What makes Miller’s tirade so terrifying is not only its celebration of political purity on steroids, but its virulent hatred of education itself, of thought, reflection, and moral agency. He despises any institution or idea capable of producing critical consciousness, civic courage, or empathy grounded in responsibility for others. His words reek of fear: fear of knowledge, fear of imagination, fear of justice, fear of democracy. He embodies an unholy fusion of George Wallace’s racial fury and Joseph Goebbels’s propaganda zeal, a figure in whom fanaticism and hatred converge, resurrecting the ghost of white supremacy in its purest, most vindictive form.
This is barbarism made flesh, a grotesque performance of cruelty dressed up as conviction, ignorance weaponized into ideology. And what should alarm us most is how such fascist rhetoric, once unthinkable, now circulates openly, validated, amplified, and echoed at the highest levels of power. In this poisoned atmosphere, silence is no longer neutral; it becomes complicity. The corrosion of democratic culture advances not with the spectacle of coups or decrees, but through something slower and more insidious, the steady normalization of cruelty, the hollowing out of truth, and the death of conscience disguised as patriotism. The terror Miller embodies is not confined to one man or one ideology. It has become the grammar of a political movement, the shared language of authoritarianism in its new American form.

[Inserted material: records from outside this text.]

(* ===== verification/Scheduler.v ===== *)
(** * The run queue ([runtime/scheduler.py])

    The queue, its leases and the per-company fairness clock, with the tables'
    constraints, and the scheduler's six operations as transactions.  Columns no
    operation reads or writes are left out.

    The theorems: [dequeue_next] picks a least ready item and serves a company
    again only when no other one waits; a queue item is leased to at most one
    holder and only while it is ready; a lease heartbeat succeeds exactly when the
    calendar date of the expiry is still ahead, so never on the day of the expiry. *)

From S2P Require Import Prelude PyOrder PyStr Sql Clock UnitOfWork.

Record QueueItem := {
  q_id : string;
  q_company_id : string;
  q_work_item_type : string;
  q_work_item_id : string;
  q_job_id : string;
  q_run_id : option string;
  q_priority : Z;
  q_status : string;
  q_queued_at : string;
  q_leased_at : option string }.

Record Lease := {
  l_id : string;
  l_queue_id : string;
  l_job_id : string;
  l_run_id : option string;
  l_employee_id : option string;
  l_company_id : string;
  l_conversation_id : option string;
  l_acquired_at : string;
  l_heartbeat_at : string;
  l_expires_at : string }.

Record Fairness := {
  f_company_id : string;
  f_last_dispatched_at : string }.

(** The columns of a run that no statement changes. *)
Record RunJob := {
  rj_company_task_id : string;
  rj_department_task_id : option string;
  rj_employee_task_id : option string;
  rj_work_item_id : string;
  rj_employee_id : string;
  rj_conversation_id : string;
  rj_run_purpose : string;
  rj_adapter_type : string;
  rj_created_at : string }.

Record Run := {
  r_id : string;
  r_company_id : string;
  r_job : RunJob;
  r_status : string;
  r_resume_state : option string;
  r_attempt : Z;
  r_started_at : option string;
  r_completed_at : option string;
  r_exit_code : option Z;
  r_failure_code : option string;
  r_process : option (Z * Z * string);   (** pid, group and start, [NULL] together *)
  r_updated_at : string;
  r_version : Z }.

Record RunEvent := {
  re_run_id : string;
  re_event_id : string;
  re_sequence : Z;
  re_event_type : string;
  re_payload : json;
  re_trace_id : string;
  re_occurred_at : string }.

Record DB := {
  queue : list QueueItem;
  leases : list Lease;
  fairness : list Fairness;
  agent_runs : list Run;
  run_events : list RunEvent;
  domain_events : list EventRow;
  outbox_events : list OutboxRow;
  companies : list string;
  employees : list (string * string);        (** id, company *)
  conversations : list (string * string) }.  (** id, company *)

(** ** Constraints *)

Definition opt_eq (a b : option string) : bool :=
  match a, b with Some x, Some y => x =? y | _, _ => false end.
Definition is_null {A} (o : option A) : bool := match o with None => true | Some _ => false end.

Definition active (q : QueueItem) : bool := q_status q ∈? ["ready"; "leased"].
(** The startup transaction never raises on a well-formed database and leaves it
    clean: no run is in an interrupted state, no attempt open, no decision planned or
    executing, and the health rows left are exactly those that are not both [ready]
    and past their bench, so an active bench or an invalid credential survives. *)
Lemma startup_leaves_clean_state env1 env2 env3 s :
  wf (sched s) → fresh env1 0 (sched s) → (∀ i j, uuid env1 i = uuid env1 j → i = j) →
  table_ok (R := RS.Attempt) (routing s) = true → table_ok (R := RS.Decision) (routing s) = true →
  ∃ r s', reconcile_startup_state env1 env2 env3 s = (Ok r, s') ∧
    (∀ x, x ∈ agent_runs (sched s') → stale x = false) ∧
    (∀ a, a ∈ RS.route_attempts (routing s') → open_attempt a = false) ∧
    (∀ d, d ∈ RS.route_decisions (routing s') → planned d = false ∧ executing d = false) ∧
    RS.deployment_health (routing s') =
      where_ (λ h, negb (expired (_now env3) h)) (RS.deployment_health (routing s)) ∧
    ∀ h, h ∈ RS.deployment_health (routing s) →
      RS.dh_availability_state h = "credential_invalid" → h ∈ RS.deployment_health (routing s').
Proof.
  intros Hwf Hfr Hinj Hoka Hokd.
  destruct (recover_stale_runs_run env1 (sched s) Hwf Hfr Hinj) as (db1 & Hrun & _ & Hruns).
  destruct (reconcile_run env2 [] (routing s) Hoka Hokd) as (r & db2 & Hrec & Ha & Hd & [= _ Hh] & _).
  unfold reconcile_startup_state. eexists _, _. split.
  { rewrite (tx_bind_run _ _ s _ {| sched := db1; routing := routing s |})
      by (unfold on_sched; rewrite Hrun; done).
    rewrite (tx_bind_run _ _ _ r {| sched := db1; routing := db2 |})
      by (unfold on_routing; cbn [routing sched]; rewrite Hrec; done).
    reflexivity. }
  split_and!.
  - intros x Hx. cbn in Hx. rewrite Hruns in Hx. apply list_elem_of_fmap in Hx as (y & -> & _).
    destruct (stale y) eqn:Hy; [done|exact Hy].
  - intros a Hin. cbn in Hin. rewrite Ha in Hin. apply list_elem_of_fmap in Hin as (x & -> & _).
    unfold reconcile_attempt. destruct (open_attempt x) eqn:Ho; simpl; [done|exact Ho].
  - intros d Hin. cbn in Hin. rewrite Hd in Hin. apply list_elem_of_fmap in Hin as (x & -> & _).
    unfold reconcile_decision. destruct (planned x) eqn:Hp; simpl; [done|].
    destruct (executing x) eqn:He; simpl; done.
  - cbn. by rewrite Hh.
  - intros h Hin Hs. cbn. rewrite Hh. apply elem_where. split; [done|].
    unfold expired. by rewrite Hs.
Qed.

(** ** A database the theorems run on *)

Module Demo.
Fixpoint tally (n : nat) : string := match n with O => "id" | S n => "x" +:+ tally n end.
Definition env : Env := {| now := Scheduler.Demo.noon; uuid := tally |}.
(** one queued run with a leased item, one running in another company, one finished *)
Definition db : Scheduler.DB := Scheduler.Demo.db4.
(** an executing decision with an accepted attempt, and a benched deployment *)
Definition routing_db : RS.DB :=
  let m :=
    RS.transition_attempt "t4" "att" "created" "accepted" None None RS.Demo.no_usage;;
    RS.upsert_health "t5" "co" "rel" "mb" RS.Demo.cred "ready" 3 (Some "2024-01-01T00:00:00Z")
      None None None in
  (m RS.Demo.db3).2.
Definition startup : Startup := {| sched := db; routing := routing_db |}.
End Demo.

Lemma tally_length n : String.length (Demo.tally n) = (n + 2)%nat.
Proof.
  induction n as [|n IH]; [done|].
  change (S (String.length (Demo.tally n)) = S (n + 2)). by rewrite IH.
Qed.

Lemma tally_inj i j : uuid Demo.env i = uuid Demo.env j → i = j.
Proof.
  intros H. apply (f_equal String.length) in H. change (uuid Demo.env) with Demo.tally in H.
  rewrite !tally_length in H. lia.
Qed.

Lemma demo_wf : wf Demo.db.
Proof. split; by vm_compute. Qed.

Lemma demo_fresh : fresh Demo.env 0 Demo.db.
Proof. split; intros m _ Hin; by apply not_elem_of_nil in Hin. Qed.

Lemma recover_stale_runs_complete_witness :
  map (λ r, (r_id r, r_status r, r_version r)) (agent_runs (recover_stale_runs Demo.env Demo.db).2) =
    [("run1", "failed", 2); ("run2", "failed", 2); ("run3", "succeeded", 1)] ∧
  ∃ db', recover_stale_runs Demo.env Demo.db = (Ok (2, 2), db') ∧ leases db' = [].
Proof.
  split; [by vm_compute|].
  destruct (recover_stale_runs_complete Demo.env Demo.db demo_wf demo_fresh tally_inj)
    as (db' & Hrun & _). exists db'.
  assert (length (where_ stale (agent_runs Demo.db)) = 2%nat) as Hlen by by vm_compute.
  rewrite Hlen in Hrun. split; [exact Hrun|].
  assert (leases (recover_stale_runs Demo.env Demo.db).2 = []) as Hl by by vm_compute.
  by rewrite Hrun in Hl.
Defined.

Lemma reconcile_routing_complete_witness :
  map RS.at_status (RS.route_attempts Demo.routing_db) = ["accepted"] ∧
  ∃ r db', reconcile_interrupted_routing Demo.env [] Demo.routing_db = (Ok r, db') ∧
    ∀ a, a ∈ RS.route_attempts db' → open_attempt a = false.
Proof.
  split; [by vm_compute|].
  destruct (reconcile_routing_complete Demo.env Demo.env [] Demo.routing_db)
    as (r & db' & Hrun & _ & _ & Hopen & _); [by vm_compute..|].
  exists r, db'. split; [exact Hrun|]. by apply Hopen.
Defined.

Lemma startup_leaves_clean_state_witness :
  ∃ r s', reconcile_startup_state Demo.env Demo.env Demo.env Demo.startup = (Ok r, s') ∧
    ∀ x, x ∈ agent_runs (sched s') → stale x = false.
Proof.
  destruct (startup_leaves_clean_state Demo.env Demo.env Demo.env Demo.startup demo_wf demo_fresh
    tally_inj) as (r & s' & Hrun & Hst & _); [by vm_compute..|].
  exists r, s'. split; [exact Hrun|exact Hst].
Defined.
(* [sidecar/ibreeze/runtime/run_executor.py:201-262 _execute_claimed] *)
Definition attempt_run (c : ClaimedRun) : tx Worker unit :=
  row ← query (λ d, List.find (the_run c) (agent_runs (view d)));
  match row with
  | None => mret tt
  | Some run =>
      let adapter_type := rj_adapter_type (r_job run) in
      if r_status run ∈? _TERMINAL_RUN then mret tt
      else if negb (_probe_adapter which adapter_type) then fail_with c "ADAPTER_UNAVAILABLE"
      else
        version ← start_run c run;
        match version with
        | None => mret tt
        | Some v =>
            if adapter_type ∈? ["agent_cli"; "codex_cli"; "claude_code"; "opencode"; "api_model"] then
              done_ ← query (work run);
              result ← lift done_;
              access (λ env, zoom (complete_claimed env c v result))
            else fail_with c "UNKNOWN_ADAPTER_TYPE"
        end
  end.

(** The [except] clauses: a cancelled worker kills the process and ends, a cancelled run is
    left as it is, a missing resource makes the run wait, anything else fails it. *)
(* [sidecar/ibreeze/runtime/run_executor.py:263-283 _execute_claimed] *)
Definition recover_from (c : ClaimedRun) (e : exn) : tx Worker unit :=
  match e with
  | TaskCancelledErr => raise TaskCancelledErr
  | RunCancelledErr => mret tt
  | _ => match _resource_wait_failure_code e with
         | Some code => access (λ env, zoom (wait_resource_claimed env c code))
         | None => fail_with c "EXECUTION_ERROR"
         end
  end.

(** [finally]: an exception of the release replaces the one that is under way. *)
Definition finally_release (c : ClaimedRun) (m : tx Worker unit) : tx Worker unit := λ w,
  let '(r, w1) := m w in
  match access (λ _, zoom (release_claimed c)) w1 with
  | (Ok _, w2) => (r, w2)
  | (Err e, w2) => (Err e, w2)
  end.

(* [sidecar/ibreeze/runtime/run_executor.py:194-287 _execute_claimed] *)
Definition execute_claimed (c : ClaimedRun) : tx Worker unit :=
  finally_release c (λ w,
    match attempt_run c w with
    | (Ok u, w1) => (Ok u, w1)
    | (Err e, w1) => recover_from c e w1
    end).

(** Whether there was a run to execute. *)
(* [sidecar/ibreeze/runtime/run_executor.py:120-126 work] *)
Definition work_once : tx Worker Z :=
  claimed ← access (λ env, zoom (claim_next env));
  match claimed with
  | None => mret 0
  | Some c => execute_claimed c;; mret 1
  end.
End Service.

The implications of Miller’s rhetoric go far beyond his own cruelty; they reveal the cultural machinery that allows such barbarism to appear ordinary. It is crucial to understand that Stephen Miller’s reactionary language and politics cannot be dismissed as a matter of personal pathology or temperament. While his fanaticism, racism, and white nationalism are unmistakable, what demands attention are the historical and political conditions that allowed such a figure to gain power, that gave his vitriol mass appeal, and that normalized his presence, not simply as a political operative, but as a symptom and a symbol of the deeper malaise afflicting the American body politic. Miller is not merely an individual zealot; he is a mirror held up to a nation that has long cultivated the soil in which authoritarianism takes root.
To focus on Miller, then, is to examine one story that reveals a much larger narrative, the slow death of the idea, if not the practice, of American democracy. He is more than a solitary agent in the current counter-revolution; he is more than another extremist trafficking in what might be called apocalyptic delusion. Miller represents the 21st-century incarnation of the fascist subject that has haunted American history from its inception, a figure born of fear, resentment, and the weaponization of ignorance.

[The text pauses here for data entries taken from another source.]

Lemma cancel_follows env stopping company id db o db' : cancel_run env stopping company id db = (Ok o, db') → follows db db'.
Proof.
  intros H. unfold cancel_run in H. cbv zeta in H.
  apply tx_bind_ok in H as (row & d & [-> ->]%select_one_ok & H).
  apply tx_bind_ok in H as (run & d & [Hrun ->]%found_ok & H).
  apply tx_bind_ok in H as (u1 & d & [Hopen ->]%check_ok & H).
  apply tx_bind_ok in H as (u2 & d & Hl & H). unfold lift in Hl. injection Hl as _ <-.
  apply tx_bind_ok in H as (n & db1 & Hu & H). apply tx_bind_ok in H as (u3 & d & [Hn ->]%check_ok & H).
  apply Z.eqb_eq in Hn as ->. pose proof Hu as (_ & _ & _ & ->)%update_ok.
  apply tx_bind_ok in H as (k & db2 & (_ & _ & _ & ->)%update_ok & H).
  apply tx_bind_ok in H as (sq & d & [-> ->]%gets_ok & H).
  apply tx_bind_ok in H as (u4 & db3 & (_ & _ & _ & ->)%insert_ok & H).
  apply tx_bind_ok in H as (u5 & db4 & (_ & _ & _ & ->)%insert_ok & H).
  apply tx_bind_ok in H as (u6 & db5 & (_ & _ & _ & ->)%insert_ok & [_ ->]%mret_ok).
  intros Hok. apply find_some in Hrun as [Hin%list_elem_of_In Hrun]. pose proof (table_ok_row db run Hok Hin) as Hrow.
  match goal with |- lived _ ?d => refine (follows_move _ _ id db _ d _ _ Hu _ eq_refl eq_refl eq_refl Hok) end.
  - intros r [Hr _]%andb_true_iff. by eapply run_of_id.
  - intros r Hr [Hof [He Hv]%andb_true_iff]%andb_true_iff. apply negb_true_iff in He.
    pose proof (same_run_of _ _ _ _ _ Hok Hr Hin Hof Hrun) as ->. split; [|by eexists].
    split; try done. simpl in Hrow |- *. unfold run_ok in Hrow. andbs.
    match goal with H : (r_status run ∈? ?l) = true |- _ =>
      pose proof (mem_all (λ s, ended s || allowed s "cancelled") (r_status run) l H) as Hall end.
    cbv beta in Hall. change (ended (r_status run)) with (r_status run ∈? ENDED) in Hall.
    rewrite He in Hall. by apply Hall; vm_compute.
Qed.

Lemma resume_follows env company id db o db' : resume_run env company id db = (Ok o, db') → follows db db'.
Proof.
  intros H. unfold resume_run in H. cbv zeta in H.
  apply tx_bind_ok in H as (row & d & [-> ->]%select_one_ok & H).
  apply tx_bind_ok in H as (run & d & [Hrun ->]%found_ok & H).
  apply tx_bind_ok in H as (u1 & d & [Hw ->]%check_ok & H).
  apply tx_bind_ok in H as (u2 & d & Hl & H). unfold lift in Hl. injection Hl as _ <-.
  apply tx_bind_ok in H as (u3 & d & [_ ->]%check_ok & H).
  apply tx_bind_ok in H as (n & db1 & Hu & H). apply tx_bind_ok in H as (u4 & d & [Hn ->]%check_ok & H).
  apply Z.eqb_eq in Hn as ->. pose proof Hu as (_ & _ & _ & ->)%update_ok.
  apply tx_bind_ok in H as (u5 & db2 & (_ & _ & _ & ->)%insert_ok & H).
  apply tx_bind_ok in H as (sq & d & [-> ->]%gets_ok & H).
  apply tx_bind_ok in H as (u6 & db3 & (_ & _ & _ & ->)%insert_ok & [_ ->]%mret_ok).
  intros Hok. apply find_some in Hrun as [Hin%list_elem_of_In Hrun].
  match goal with |- lived _ ?d => refine (follows_move _ _ id db _ d _ _ Hu _ eq_refl eq_refl eq_refl Hok) end.
  - intros r [Hr _]%andb_true_iff. by eapply run_of_id.
  - intros r Hr [Hof [He Hv]%andb_true_iff]%andb_true_iff.
    pose proof (same_run_of _ _ _ _ _ Hok Hr Hin Hof Hrun) as ->. split; [|by eexists].
    split; try done; simpl.
    + exact (proj1 (negb_true_iff _) (mem_all (λ s, negb (ended s)) _ _ He eq_refl)).
    + exact (mem_all (λ s, allowed s "running") _ _ He eq_refl).
Qed.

He is not simply one MAGA fanatic ushering in Trump’s fantasy of a “unified Reich”; he is the embodiment of what the nation risks becoming. Miller stands as both symptom and signpost, revealing the moral and political decay at the heart of contemporary American life. He is a reminder that fascism does not descend upon a fully formed society, it grows in the shadows of its forgotten histories, its unacknowledged cruelties, its silence in the face of injustice.
Miller’s presence and voice thus reveal more than the death of conscience; they expose the swindle of a future already in motion, a future that must be named, understood, and resisted before it becomes our collective fate. Miller’s America is not destiny; it is a warning. Whether that warning becomes prophecy fulfilled or memory resisted depends on whether conscience can still find its voice and a mass movement of resistance can restore the power of civic courage in a nation that has forgotten both.